The genetic information of eukaryotes is stored in the form of DNA inside the nucleus of the cell. There, the DNA molecules do not exist as naked nucleic acids but are rather wound around histone proteins, forming a higher-level structure called chromatin. Over the years chromatin was categorized into two distinct classes, euchromatin and heterochromatin, using broadly speaking “key features” such as histone modifications or transcriptional activity. Whereas euchromatin is regarded as loose and active, heterochromatin is classically viewed as an inert and silent chromatin state marked by mono-, di-, and tri-methylation of lysine 9 of histone H3 (H3K9me/me2/me3). H3K9 methylation, the hallmark of heterochromatin, plays crucial roles in chromatin-dependent gene silencing and maintenance of genome stability by repressing repetitive DNA elements or recruiting downstream factors essential for faithful chromosome segregation. Many of the fundamental principles and mechanisms of these processes have been elucidated using the fission yeast Schizosaccharomyces pombe (S. pombe) as a model system. Importantly, most of our knowledge about the heterochromatic landscape in organisms, as well as its regulation, results from studies performed in mitotically growing cells. Indeed, spatial and temporal regulation of H3K9 methylation during sexual differentiation has remained understudied even though it is such an important aspect of the cell cycle where precise orchestration of chromatin-related events is needed to prevent aberrant chromosome segregation resulting otherwise in diseases associated with aneuploidy.
The fact that the H3K9 methylation landscape during sexual differentiation of S. pombe was still uncharted area marked the beginning of my PhD project. I set out to map H3K9me2 and H3K9me3 during fission yeast meiosis and I was curious to see whether these modifications change throughout meiotic progression. If so, I wanted to figure out how these changes would be regulated.
I was successful in mapping the two heterochromatic histone marks genome- wide during meiosis and showed that constitutive heterochromatin, especially centromeres, loses H3K9me2 temporarily and becomes H3K9me3 when cells initiate sexual differentiation. This is of particular importance since cells lacking the ability to tri-methylate H3K9 exhibit severe meiotic (but not mitotic) chromosome segregation defects.
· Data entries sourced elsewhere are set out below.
(* ===== verification/Varint.v ===== *)
(** * QUIC variable-length integers: [src/varint.rs]

    [varint_len], [decode_varint] and [encode_varint], the wire form
    [varint_wire] they are specified against, and the facts the frame and
    packet codecs use. *)
From S2P Require Import Prelude Errors.

Definition MAX_VARINT : Z := Z.shiftl 1 62 - 1.

Definition varint_len (value : Z) : Z :=
  if value <=? 63 then 1
  else if value <=? 16383 then 2
  else if value <=? 1073741823 then 4
  else 8.

Definition decode_varint (buf : list Z) : result (Z * Z) :=
  if len buf =? 0 then Err (BufferTooSmall 1) else
  first ← idx buf 0;
  let n := Z.shiftl 1 (Z.shiftr first 6) in
  if len buf <? n then Err (BufferTooSmall n) else
  value ← match n with
    | 1 => Ok (Z.land first 0x3f)
    | 2 => b1 ← idx buf 1; Ok (be_val [Z.land first 0x3f; b1])
    | 4 => b1 ← idx buf 1; b2 ← idx buf 2; b3 ← idx buf 3;
           Ok (be_val [Z.land first 0x3f; b1; b2; b3])
    | 8 => b1 ← idx buf 1; b2 ← idx buf 2; b3 ← idx buf 3; b4 ← idx buf 4;
           b5 ← idx buf 5; b6 ← idx buf 6; b7 ← idx buf 7;
           Ok (be_val [Z.land first 0x3f; b1; b2; b3; b4; b5; b6; b7])
    | _ => Panic
    end;
  Ok (value, n).

(** [buf[i] = bytes[i]]. *)
Definition store_byte (bytes : list Z) (i : Z) : M Error (list Z) unit :=
  b ← lift (idx bytes i); store i b.

Definition encode_varint (value : Z) : M Error (list Z) Z :=
  if MAX_VARINT <? value then throw (Transport TransportError.InternalError) else
  let n := varint_len value in
  l ← buf_len;
  if l <? n then throw (BufferTooSmall n) else
  _ ← match n with
    | 1 => store 0 (trunc 8 value)
    | 2 => let bytes := be_bytes 2 (trunc 16 value) in
           b0 ← lift (idx bytes 0); _ ← store 0 (Z.lor b0 0x40);
           store_byte bytes 1
    | 4 => let bytes := be_bytes 4 (trunc 32 value) in
           b0 ← lift (idx bytes 0); _ ← store 0 (Z.lor b0 0x80);
           _ ← store_byte bytes 1; _ ← store_byte bytes 2; store_byte bytes 3
    | 8 => let bytes := be_bytes 8 value in
           b0 ← lift (idx bytes 0); _ ← store 0 (Z.lor b0 0xc0);
           _ ← store_byte bytes 1; _ ← store_byte bytes 2; _ ← store_byte bytes 3;
           _ ← store_byte bytes 4; _ ← store_byte bytes 5; _ ← store_byte bytes 6;
           store_byte bytes 7
    | _ => lift Panic
    end;
  mret n.

(** ** Specification *)

(** The two high bits of the first byte for an [n]-byte encoding. *)
Definition varint_tag (n : Z) : Z :=
  match n with 1 => 0 | 2 => 1 | 4 => 2 | _ => 3 end.

(** The wire form of [v] in RFC 9000's table: the tag and the value share a
    big-endian integer of [varint_len v] bytes. *)
Definition varint_wire (v : Z) : list Z :=
  let n := varint_len v in
  be_bytes (Z.to_nat n) (v + varint_tag n * 2 ^ (8 * n - 2)).

Definition varint_ok (v : Z) : Prop := 0 ≤ v ≤ MAX_VARINT.

Lemma varint_ok_const v : bool_decide (0 ≤ v ≤ MAX_VARINT) = true → varint_ok v.
Proof. by intros H%bool_decide_eq_true. Qed.

Lemma MAX_VARINT_eq : MAX_VARINT = 4611686018427387903.
Proof. reflexivity. Qed.

Global Arguments varint_wire : simpl never.
Global Arguments varint_len : simpl never.

Lemma varint_len_cases v :
  (v ≤ 63 ∧ varint_len v = 1) ∨ (63 < v ≤ 16383 ∧ varint_len v = 2) ∨
  (16383 < v ≤ 1073741823 ∧ varint_len v = 4) ∨ (1073741823 < v ∧ varint_len v = 8).
Proof. unfold varint_len. case_tests; lia. Qed.

Lemma len_varint_wire v : len (varint_wire v) = varint_len v.
Proof.
  unfold varint_wire. rewrite length_be_bytes.
  destruct (varint_len_cases v) as [[_ ->]|[[_ ->]|[[_ ->]|[_ ->]]]]; done.
Qed.

Lemma bytes_ok_varint_wire v : bytes_ok (varint_wire v).
Proof. apply bytes_ok_be_bytes. Qed.
#[export] Hint Resolve bytes_ok_varint_wire : rust.

(** Tagging the top two bits of a big-endian integer touches only its head. *)
Lemma be_bytes_tag n t v :
  0 ≤ t < 4 → 0 ≤ v < 64 * 256 ^ Z.of_nat n →
  be_bytes (S n) (v + t * (64 * 256 ^ Z.of_nat n)) =
  Z.lor (v / 256 ^ Z.of_nat n) (t * 64) :: be_bytes n v.
Proof.
  intros Ht Hv. assert (0 ≤ v / 256 ^ Z.of_nat n < 64) as Hq.
  { split; [apply Z.div_pos; lia|]. apply Z.div_lt_upper_bound; lia. }
  simpl. f_equal.
  - rewrite Z.mul_assoc, Z.div_add by lia. rewrite Z.mod_small by lia.
    rewrite Z.lor_comm, (lor_disjoint_add _ _ 6); try lia.
    change (2 ^ 6) with 64. by rewrite Z.mod_mul by lia.
  - rewrite <- (be_bytes_mod n n), Z.mul_assoc, Z.mod_add by lia.
    by apply be_bytes_mod.
Qed.

Lemma store_byte_eq bytes i b (l : list Z) :
  0 ≤ i < len l → bytes !! Z.to_nat i = Some b →
  store_byte bytes i l = (Ok tt, <[Z.to_nat i := b]> l).
Proof.
  intros. unfold store_byte, lift, mbind, M_bind. rewrite (idx_ok _ _ b) by (done || lia).
  by apply store_eq.
Qed.

(** Expose the first cells of a buffer known to be long enough. *)
Ltac explode buf n :=
  match n with
  | O => idtac
  | S ?m => let x := fresh "x" in
      destruct buf as [|x buf]; [exfalso; simpl in *; lia|]; explode buf m
  end.

(** Run straight-line stores whose bounds follow from the explicit cells. *)
Ltac run_stores :=
  repeat first
    [ rewrite M_bind_assoc
    | erewrite M_step_lift by reflexivity
    | erewrite M_step_ok by (first [ apply store_eq; len_lia
                                   | apply store_byte_eq; [len_lia|reflexivity] ])
    | rewrite store_eq by len_lia
    | erewrite store_byte_eq by (len_lia || reflexivity) ].

Lemma pow2_tagged n : 2 ^ (8 * Z.of_nat (S n) - 2) = 64 * 256 ^ Z.of_nat n.
Proof.
  replace (8 * Z.of_nat (S n) - 2) with (6 + 8 * Z.of_nat n) by lia.
  by rewrite Z.pow_add_r, (Z.pow_mul_r 2 8) by lia.
Qed.

Lemma varint_wire_tagged v n :
  varint_len v = Z.of_nat (S n) → 0 ≤ v < 64 * 256 ^ Z.of_nat n →
  varint_wire v = Z.lor (v / 256 ^ Z.of_nat n) (varint_tag (varint_len v) * 64) :: be_bytes n v.
Proof.
  intros E Hv. unfold varint_wire. rewrite <- be_bytes_tag by (unfold varint_tag; repeat case_match; lia).
  rewrite E at 1. rewrite Nat2Z.id. f_equal.
  by rewrite E, pow2_tagged.
Qed.

Lemma varint_quot_small v n :
  0 ≤ v < 64 * 256 ^ Z.of_nat n → (v / 256 ^ Z.of_nat n) mod 256 = v / 256 ^ Z.of_nat n.
Proof.
  intros. apply Z.mod_small. split; [apply Z.div_pos; lia|].
  apply Z.div_lt_upper_bound; lia.
Qed.

Lemma encode_varint_ok v buf :
  0 ≤ v ≤ MAX_VARINT → varint_len v ≤ len buf →
  encode_varint v buf = (Ok (varint_len v), varint_wire v ++ drop (Z.to_nat (varint_len v)) buf).
Proof.
  intros Hv Hl. unfold encode_varint.
  rewrite (proj2 (Z.ltb_ge _ _)) by lia.
  erewrite M_step_ok by reflexivity. rewrite (proj2 (Z.ltb_ge _ _)) by lia.
  change MAX_VARINT with 4611686018427387903 in Hv.
  destruct (varint_len_cases v) as [[Hr E]|[[Hr E]|[[Hr E]|[Hr E]]]].
  - rewrite (varint_wire_tagged v 0), E in * by (rewrite ?E; simpl Z.of_nat; lia).
    explode buf 1%nat. run_stores. rewrite trunc_small by (unfold uint; lia).
    znat. simpl. by rewrite Z.lor_0_r, Z.div_1_r.
  - rewrite (varint_wire_tagged v 1), E in * by (rewrite ?E; simpl Z.of_nat; lia).
    explode buf 2%nat. rewrite trunc_small by (unfold uint; lia). run_stores.
    znat. simpl. by rewrite (varint_quot_small v 1) by (simpl Z.of_nat; lia).
  - rewrite (varint_wire_tagged v 3), E in * by (rewrite ?E; simpl Z.of_nat; lia).
    explode buf 4%nat. rewrite trunc_small by (unfold uint; lia). run_stores.
    znat. simpl. by rewrite (varint_quot_small v 3) by (simpl Z.of_nat; lia).
  - rewrite (varint_wire_tagged v 7), E in * by (rewrite ?E; simpl Z.of_nat; lia).
    explode buf 8%nat. run_stores.
    znat. simpl. by rewrite (varint_quot_small v 7) by (simpl Z.of_nat; lia).
Qed.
Trying to understand how such a switch in methylation preference can be achieved, I discovered that the histone lysine methyltransferase (HKMT) responsible for methylating H3K9 in S. pombe, Clr4, is differentially phosphorylated during mitosis and early meiosis and that its phosphorylation state anticorrelates with H3K9me3 activity. Lastly, I identified the cyclin-dependent kinase (CDK) Cdc2 as an enzyme required for Clr4 phosphorylation whose inhibition is a prerequisite for meiotic commitment, coinciding well with the timing of Clr4 dephosphorylation.
In summary, my PhD work revealed the dynamics of constitutive heterochromatin during sexual differentiation and demonstrated that different methylation states of H3K9 are of physiological relevance. What I find fascinating is the fact that Cdc2, a highly conserved master regulator of the cell cycle, is involved in the regulation of the specificity of a HKMT. In general, the high degree of conservation of the proteins involved in my PhD work suggest broad conservation of the mechanism described here. If faithful segregation of chromosomes during meiosis in humans is controlled similarly, this could have key implications for understanding genetic disorders, such as Down syndrome or certain forms of cancer.